Lorsqu’il est nécessaire de choisir entre la vie de la mère ou de l’enfant, la théologie morale traditionnelle a clairement distingué l’avortement direct et indirect, condamnant le premier et acceptant le second. Cependant, l’avortement indirect ne peut être licite que lorsqu’il ne s’agit pas d’un avortement au sens moral. Les cas acceptés sans questionnement ont été la grossesse ectopique ou tubaire – lorsque la grossesse est localisée hors de la cavité utérine, qui est le site normal de son implantation et de son développement – et les cas où l’utérus doit être retiré en raison d’une maladie, comme le cancer. Dans ces cas, l’objectif de l’action médicale est la santé de la mère, et l’avortement se produit comme effet secondaire. D’autre part, Noonan observe que le sacrifice de sa propre vie sera toujours un acte de générosité, fruit de la liberté et jamais une obligation morale (NOONAN JR, 1970, p. xi).

Le Concile Vatican II aborde directement la question de l’avortement. La Constitution Pastorale Gaudium et Spes s’y réfère dans deux situations : au numéro 27, l’avortement apparaît parmi les crimes contre la personne humaine, aux côtés de l’homicide et d’autres crimes. Au numéro 51, l’autre référence à l’avortement est dans le contexte du mariage et indique formellement que l’avortement est un crime dès le moment de la conception, dans un dialogue clair avec les connaissances scientifiques actuelles et abandonnant les distinctions entre embryon inanimé ou animé – souvent présentes dans les débats sur l’avortement tout au long de l’histoire (GS, n.51).

En 1968, Paul VI a répété la condamnation traditionnelle de l’avortement dans Humanae Vitae, et Jean-Paul II est devenu le pape qui a mis l’accent sur la position de l’Église sur le sujet, se prononçant sur le thème à plusieurs moments de son pontificat et plus clairement dans l’Encyclique Evangelium Vitae (EV), où l’avortement est classé comme crime abominable (n.58), en référence claire au commandement divin : tu ne tueras pas (Dt 5,17).

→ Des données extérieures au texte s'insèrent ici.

Lemma lanes_file_read n lanes n' : lanes_file r n = (Ok lanes, n') -> n' = n
  /\ (forall service, service ∈ r_services r -> exists set, bget service lanes = Some (Object set))
  /\ exists v m, read_json r LanesFile (Object []) n = (Ok v, n) /\ v = Object m /\ forall service l, lane_account lanes service l =
       if mem_str service (r_services r) then lane_account m service l else None.
Proof.
  unfold lanes_file. intros Hl. apply bind_inv in Hl as (v & n1 & Hr & Hl).
  assert (n1 = n) as -> by (revert Hr; unfold read_json; repeat case_match; by intros [= _ <-]).
  apply bind_inv in Hl as (m & n2 & Hm & Hl). unfold lift in Hm, Hl. injection Hm as Hm <-. injection Hl as Hl <-. split; [done|].
  assert (v = Object m) as -> by (unfold object, ok_or in Hm; destruct v; try done; by injection Hm as ->).
  assert (Hset : forall tag s, lane_set m tag = Ok s -> s.1 = tag /\ exists set, s.2 = Object set /\ default (Object []) (bget tag m) = Object set).
  { intros tag s. unfold lane_set, object, ok_or. destruct (default _ _) as [| | | | |set]; try done. cbn. intros [= <-]. split; [done|by exists set]. }
  assert (Hget : forall service, match bget service lanes with
    | Some v => mem_str service (r_services r) = true /\ v = default (Object []) (bget service m) /\ exists set, v = Object set
    | None => mem_str service (r_services r) = false end).
  { apply mapM_Ok_iff in Hl. intros service. induction Hl as [|tag s l k Hs _ IH]; [done|]. apply Hset in Hs as (<- & set & Hs & Hd).
    destruct s as [tag w]. cbn [fst snd] in *. subst w. change (mem_str service (tag :: l)) with ((service =?s tag) || mem_str service l). cbn [bget].
    destruct (service =?s tag) eqn:E; [|exact IH]. apply eqb_s_true in E as ->. split; [done|]. rewrite Hd. split; [done|by exists set]. }
  split.
  - intros service Hin%mem_str_true. specialize (Hget service). destruct (bget service lanes); [|congruence].
    destruct Hget as (_ & _ & set & ->). by exists set.
  - exists (Object m), m. split; [done|]. split; [done|]. intros service l. specialize (Hget service). unfold lane_account.
    destruct (bget service lanes) as [w|]; [destruct Hget as (-> & -> & _)|by rewrite Hget]. by destruct (bget service m).
Qed.

Lemma post_pair {A} (m : RM A) n Q X : (forall a n', m n = (Ok a, n') -> Q a n') -> (forall e n', m n = (Err e, n') -> X e n') -> post m n Q X.
Proof. unfold post. destruct (m n) as [[a|e] n']; auto. Qed.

Dans ce document, Jean-Paul II s’exprime – en toute conscience et responsabilité de successeur de Pierre : « Je déclare que l’avortement direct, c’est-à-dire voulu comme fin ou comme moyen, constitue toujours un désordre moral grave, en tant que mort délibérée d’un être humain innocent » (EV n.62).

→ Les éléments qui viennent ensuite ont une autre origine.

Lemma sample_documents : documents_ok sample_input.
Proof.
  intros service intent H. cbn [intents sample_input bget] in H. destruct (service =?s "naive"); [|done]. injection H as <-.
  exists sample_source. split; [exact sample_valid|]. split; apply (bool_decide_unpack _); vm_compute; exact I.
Qed.

(** A connection, and an Xray that reads the fields of its rules. *)
Record Connection := {
  on_inbound : string; as_user : Value; to_host : string; networks : list string; sites : list string; countries : list string;
  dialled : N; sniffs : string }.

Definition host_hit (c : Connection) (text : string) : bool :=
  match strip_prefix "domain:" text with
  | Some name => (to_host c =?s name) || ends_with ("." +:+ name) (to_host c)
  | None => match strip_prefix "full:" text with
            | Some name => to_host c =?s name
            | None => match strip_prefix "geosite:" text with Some code => mem_str code (sites c) | None => false end
            end
  end.
Definition address_hit (c : Connection) (text : string) : bool :=
  match strip_prefix "geoip:" text with Some code => mem_str code (countries c) | None => mem_str text (networks c) end.
Definition port_hit (c : Connection) (text : string) : bool :=
  match port_range text with
  | Some (low, high) => (low <=? dialled c)%N && (dialled c <=? high)%N
  | None => match parse_u32 text with Some z => (Z.of_N (dialled c) =? z)%Z | None => false end
  end.
Definition any_text (f : string -> bool) (v : Value) : bool := existsb (fun v => match v with Str text => f text | _ => false end) (as_items v).

Definition sample_hit (field : string) (value : Value) (c : Connection) : bool :=
  if field =?s "inboundTag" then existsb (value_eqb (Str (on_inbound c))) (as_items value)
  else if field =?s "user" then existsb (fun user => value_eqb user (as_user c)) (as_items value)
  else if field =?s "domain" then any_text (host_hit c) value
  else if field =?s "ip" then any_text (address_hit c) value
  else if field =?s "port" then match value with Str text => existsb (port_hit c) (split_byte ","%char text) | _ => false end
  else if field =?s "protocol" then any_text (fun name => name =?s sniffs c) value
  else false.
Definition sample_reading : Reading Connection := {|
  at_inbound := on_inbound; by_user := as_user;
  under := fun name c => (to_host c =?s name) || ends_with ("." +:+ name) (to_host c);
  exactly := fun name c => to_host c =?s name;
  in_geosite := fun code c => mem_str code (sites c);
  in_network := fun net c => mem_str net (networks c);
  in_geoip := fun code c => mem_str code (countries c);
  to_port := dialled;
  sniffed := fun name c => name =?s sniffs c |}.

Lemma any_text_strs f l : any_text f (strs l) = existsb f l.
Proof. unfold any_text, strs. cbn [as_items]. induction l as [|t l IH]; [done|]. cbn [map existsb]. by rewrite IH. Qed.
Lemma any_text_each f l : any_text f (strs l) = existsb (fun t => any_text f (strs [t])) l.
Proof. rewrite any_text_strs. induction l as [|t l IH]; [done|]. cbn [existsb]. rewrite IH, any_text_strs. cbn [existsb]. by rewrite orb_false_r. Qed.

Lemma network_not_code text net : network text = Some net -> strip_prefix "geoip:" net = None.
Proof.
  intros (a & Ha & Hb)%network_is_text%network_first. destruct (strip_prefix "geoip:" net) as [rest|] eqn:Hs; [|done].
  apply strip_prefix_iff in Hs as ->. injection Ha as <-. done.
Qed.
Lemma fmt_N_not_range n : port_range (fmt_N n) = None.
Proof.
  unfold port_range. rewrite split_once_none; [done|]. apply (contains_none is_digit); [apply fmt_N_digits|done].
Qed.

Un des aspects de la vision de l’Église que la société ne comprend pas toujours est que, avec le concept que la vie est un don, la dignité humaine est également gratuite. La vie est un don et la reconnaissance de sa valeur repose sur le fait qu’elle est un don de Dieu, un aspect très souligné dans le Document de Saint-Domingue (SD n.215). La valeur de chaque personne repose sur la manière dont Dieu lui-même la crée : à son image et à sa ressemblance (Gn 1,27). C’est précisément pour cela que la dignité n’est pas une conquête humaine, ce n’est pas quelque chose qui s’ajoute, se perd ou se gagne, mais c’est une gratuité qui s’établit dans la simple existence de chaque être humain, car chacun existe par un geste du Créateur qui l’appelle à l’existence. Le mystère de la personne de Jésus-Christ – humain et divin – pose un fondement encore plus tangible pour la dignité humaine, car chaque être humain est co-humain avec tous les autres humains et également co-humain avec le Christ, destiné à participer à la vie divine.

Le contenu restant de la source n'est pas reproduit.